Integer Promotion Weirdness

Consider the following:

The compile time routine bias() returns an unsigned iinteger. It is passed a real(?w) type

        const z = 25:uint(32);
        const y = z + 1;
        const b = bias(real(32));
        const c = 2 * b + 1;
        const d = 2 * bias(real(32)) + 1;

        writeln(z.type:string);
        writeln(y.type:string);
        writeln(b.type:string);
        writeln(c.type:string);
        writeln(d.type:string);

Look at x and y. Adding 1 to an unsigned integer results in an unsigned integer. Expected.

Saving its result in b and then doubling it and adding 1 yields an unsigned integer. Expected.

But dong that computation a single expression yields a signed integer of double the size of the original. How does this happen?

I thought maybe somebody was trying to be smarter than they should be so I changed those const identifiers to param identifiers. But no, it is worse. It is a mess. I am totally lost.

Hi Damian —

I suspect we'll need you to share a definition of bias() in order to help with this. Taking a guess at how you may have defined it with Chapel 2.0, I'm seeing only consistent/expected results (see link below), so suspect I've guessed at what you're doing incorrectly.

Run – Attempt This Online

-Brad

Sorry. I figured it did not matter because I am doing exactly the same computations.

proc bias(type T : real(32)) param do return 127:uint(32);
proc bias(type T : real(64)) param do return 1023:uint(64);
proc bias(x : real(?w)) param do return bias(real(w));

This came out of the earlier post "Generic Floating Point Definition Style".

Yes. It is Chapel 2.0.

Hi Damian -

I agree that this is an odd case. I can explain why it is happening.

I found that passing both of the flags --warn-param-implicit-numeric-conversions --warn-implicit-numeric-conversions does give a warning in this case (although I'm not sure I can justify today why both of these flags are required to warn here).

Anyway, at the root of the issue is that Chapel's implicit conversions rules are intended to make literals more flexible. Since literals are param (and params should behave like literals) that means that the flexibility applies here to the expression bias(real(32)) since that returns param.

In particular, if you have someNonParamValue + someParamValue then it will try to prefer the type of someNonParamValue. E.g., for var myInt32: int(32); myInt32 + 1, the type of 1 is int(64) but the result of that expression will be int(32) because the param value 1 can be represented as int(32) and the type of the param is considered less important here than the type of the non-param.

In contrast, when we have someParamValue + someOtherParamValue the two expressions being added are considered equally for the result type. E.g. with param myParamInt32: int(32) = 0; var myParamInt64: int(64) = 0; myParamInt32 + myParamInt64; the last expression will have type int(64). That's the same as a non-param case like var myInt32: int(32); var myInt64: int(64); myInt32 + myInt64;. In both cases, we choose the larger type. (We have to do that in the non-param case, and we do it in the param case to be consistent with the non-param case & keep the rules sensible).

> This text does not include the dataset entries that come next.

Lemma digits_folded s w : sall is_digit s = true -> sall is_digit w = false -> smap lower_byte s <> w.
Proof.
  intros Hs Hw E. assert (smap lower_byte s = s) as Hid; [|congruence]. apply smap_id. revert Hs. apply sall_impl.
  intros c Hc. assert (implb (is_digit c) (Ascii.eqb (lower_byte c) c) = true) as Hb by by_bytes c. by rewrite Hc in Hb.
Qed.

Lemma take_digits_all s : sall is_digit s = true -> take_digits s = (s, "").
Proof. induction s as [|c s IH]; [done|]. cbn [sall take_digits]. intros [-> Hs]%andb_true_iff. by rewrite IH. Qed.

Lemma of_decimal_of_Z n : (0 <= n < 2 ^ 53)%Z -> of_decimal n 0 = of_Z n.
Proof. intros Hn. unfold of_decimal. destruct (Z.eqb_spec n 0) as [->|]; [done|]. by rewrite Z.mul_1_r. Qed.

Lemma ParseFloat_Itoa n : (0 <= n < 2 ^ 53)%Z -> ParseFloat (Itoa n) = Some (of_Z n).
Proof.
  intros Hn. unfold Itoa. destruct (Z.ltb_spec n 0); [lia|].
  destruct (natural_lit n ltac:(lia)) as (Hd & Hne & Hs & Hh). set (s := digits (ndigits 19 n) n) in *. clearbody s.
  assert (parse_unsigned s = Some (of_Z n)) as Hp.
  { unfold parse_unsigned. rewrite (proj2 (String.eqb_neq _ _) (digits_folded s "inf" Hs eq_refl)).
    rewrite (proj2 (String.eqb_neq _ _) (digits_folded s "infinity" Hs eq_refl)). cbn [orb].
    assert (HasPrefix (smap lower_byte s) "0x" = false) as ->.
    { apply not_true_iff_false. intros [t E]%HasPrefix_true. by apply (digits_folded s ("0x" +:+ t) Hs) in E. }
    rewrite take_digits_all, sapp_nil_r by done. rewrite (proj2 (String.eqb_neq _ _) Hne). cbn [parse_exponent].
    unfold digits_val. rewrite Hd. cbn [default from_option String.length Z.of_nat]. unfold id. rewrite of_decimal_of_Z by done.
    destruct (decide (n = 0%Z)) as [->|]; [done|]. by destruct (of_Z_finite n ltac:(lia)) as (p & _ & ->). }
  pose proof (proj2 (String.eqb_neq _ _) (digits_folded s "nan" Hs eq_refl)) as Hnan.
  unfold ParseFloat. rewrite (sall_sfree is_digit) by done.
  unfold read_float. destruct s as [|c r]; [done|]. destruct Hh as (Hm & Hpl & _).
  destruct c as [[] [] [] [] [] [] [] []]; first [discriminate Hm|discriminate Hpl|cbv iota; rewrite Hnan; exact Hp].
Qed.

Lemma ndigits_le fuel z : ndigits fuel z <= S fuel.
Proof.
  revert z. induction fuel as [|fuel IH]; intros z; cbn [ndigits]; [lia|]. destruct (z <? 10)%Z; [lia|].
  specialize (IH (z / 10)%Z). lia.
Qed.

(** The bounds as the library prints them. *)
Definition bound_texts : list (float64 * string) :=
  zip (verifyBuckets ++ [inf])
    ["5e-05"; "0.0001"; "0.00025"; "0.0005"; "0.001"; "0.0025"; "0.005"; "0.01"; "+Inf"].

(** Counts as integers, bounds by table; the sum of a histogram is not read. *)
Definition text (f : float64) : string :=
  if decide (f = of_Z (to_Z f) /\ (0 <= to_Z f < 2 ^ 53)%Z) then Itoa (to_Z f)
  else default "0" (snd <$> List.find (fun bt => bool_decide (bt.1 = f)) bound_texts).

#[export] Instance demo_exposition : Exposition := {| float_text := text |}.

(** What is printed is a count or one of ten texts. *)
Lemma text_cases f :
  (exists n, (0 <= n < 2 ^ 53)%Z /\ text f = Itoa n) \/ text f ∈ "0" :: map snd bound_texts.
Proof.
  unfold text. destruct (decide _) as [[_ Hn]|_]; [left; eauto|right].
  destruct (List.find _ bound_texts) as [bt|] eqn:E; [|by constructor].
  apply List.find_some in E as [Hin _]. apply list_elem_of_In in Hin. apply elem_of_cons. right.
  by apply (list_elem_of_fmap_2 snd).
Qed.

#[export] Instance demo_laws : ExpositionLaws.
Proof.
  split.
  - intros n Hn. cbn [float_text demo_exposition]. unfold text. rewrite to_Z_of_Z by done.
    rewrite decide_True by done. by apply ParseFloat_Itoa.
  - intros b Hb. assert (Forall (fun b => ParseFloat (text b) = Some b) verifyBuckets) as Ha.
    { repeat (apply Forall_cons; split; [vm_compute; reflexivity|]). constructor. }
    rewrite Forall_forall in Ha. by apply Ha.
  - vm_compute. reflexivity.
  - intros f _. cbn [float_text demo_exposition]. destruct (text_cases f) as [(n & Hn & ->)|Hin].
    + rewrite ParseFloat_Itoa by done. eauto.
    + assert (Forall (fun t => is_Some (ParseFloat t)) ("0" :: map snd bound_texts)) as Ha.
      { repeat (apply Forall_cons; split; [eexists; vm_compute; reflexivity|]). constructor. }
      rewrite Forall_forall in Ha. by apply Ha.
  - intros f. cbn [float_text demo_exposition]. destruct (text_cases f) as [(n & Hn & ->)|Hin].
    + unfold Itoa. destruct (Z.ltb_spec n 0); [lia|]. destruct (natural_lit n ltac:(lia)) as (_ & _ & Hs & _).
      split_and!; [revert Hs; apply sall_impl; intros c; by destruct c as [[] [] [] [] [] [] [] []]
                  |by apply (sall_sfree is_digit)|].
      rewrite slength_digits. pose proof (ndigits_le 19 n). lia.
    + assert (Forall (fun t => sall is_graph t = true /\ sfree (chr 34) t = true /\ String.length t <= 32) ("0" :: map snd bound_texts)) as Ha.
      { repeat (apply Forall_cons; split; [vm_compute; split_and!; try reflexivity; lia|]). constructor. }
      rewrite Forall_forall in Ha. by apply Ha.
Qed.

End DemoExposition.

Section Witnesses.
Import DemoServer DemoExposition.

(** The page of a server: a comment, then the series of the lane. *)
Definition demo_text (s : @Server Validator Memory.t) : string :=
  Join ("# TYPE verification_duration_seconds histogram" :: series (observed s) (S754_zero false) ++ [""]) newline.

Definition tested : @Server Validator Memory.t := after (serve gateway now zero_entropy signed server).

Definition iteration (r : res scrape_error verifySample) : list (string * float64) :=
  match r with Ok smp => map_to_list (s_buckets smp) | Err _ => [] end.

Definition demo_order (_ : nat) : list (string * float64) := iteration (buckets (Ok (demo_text tested, true))).

Lemma demo_exposes (s : @Server Validator Memory.t) : observed s = [] \/ observed s = [700000%Z] -> exposes (demo_text s) (observed s).
Proof.
  intros Ho. exists (S754_zero false), ["# TYPE verification_duration_seconds histogram"], []. unfold demo_text.
  split; [reflexivity|]. split; [|split; [constructor|]].
  - apply Forall_singleton. vm_compute. done.
  - destruct Ho as [-> | ->]; vm_compute; reflexivity.
Qed.

Lemma observed_before : observed server = [].
Proof. vm_compute. reflexivity. Qed.

Lemma observed_after : observed tested = [700000%Z].
Proof. vm_compute. reflexivity. Qed.

(** One request, verified in 0.7 milliseconds, against a limit of one. *)
Lemma demo_passes : exists out,
  load_main demo_lflags None (buckets (Ok (demo_text server, true))) (buckets (Ok (demo_text tested, true)))
    demo_pool 1000000000%Z demo_order = Exits 0 out.
Proof. unfold demo_text. rewrite observed_before, observed_after. eexists. vm_compute. reflexivity. Qed.

Lemma pass_means_p99_witness :
  observed server = [] /\ observed tested = [700000%Z] /\
  exists new b, observed tested = new ++ observed server /\ b ∈ verifyBuckets /\
    fleb (fmul p99 (of_Z (Z.of_nat (length new)))) (of_Z (count_le b new)) = true.
Proof.
  split; [exact observed_before|]. split; [exact observed_after|]. destruct demo_passes as [out E].
  destruct (pass_means_p99 server tested demo_lflags None (demo_text server) (demo_text tested) demo_pool 1000000000%Z demo_order out)
    as (_ & new & b & Hn & _ & Hb & _ & Hc).
  - apply rtc_once, main_request.
  - apply demo_exposes. left. exact observed_before.
  - apply demo_exposes. right. exact observed_after.
  - rewrite observed_after. vm_compute. reflexivity.
  - vm_compute. reflexivity.
  - intros smp Hs. unfold demo_order. rewrite Hs. reflexivity.
  - exact E.
  - exists new, b. split; [exact Hn|]. split; [exact Hb|exact Hc].
Defined.

End Witnesses.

What to do about it? All I can think of to improve the situation at this point is to potentially bump up the priority of opting out of implicit numeric conversions and/or improving the warning for implicit numeric conversions.

1 Like

Thanks. I still do not really understand the rules. And it breaks lots of my old code.

Damian —

Quick question: Do your uses of bias() require it to be a param? If not, you could just remove the param return intent and get the behavior you want, I think.

-Brad

The bias() is known at compile time, so it should reflect reality and be a param.

Besides, Lots of things (for which I want no run-time overhead) depend on the bias() so it has to be a param,

What are the rules which seem to yield an int(64) from an expression which contains only identifiers and literals that I would consider int(32). Or is it that a literal integral type is given a type of int(64) irrespective of context. Is it also that a literal non-imaginary floating point type is given a type of real(64).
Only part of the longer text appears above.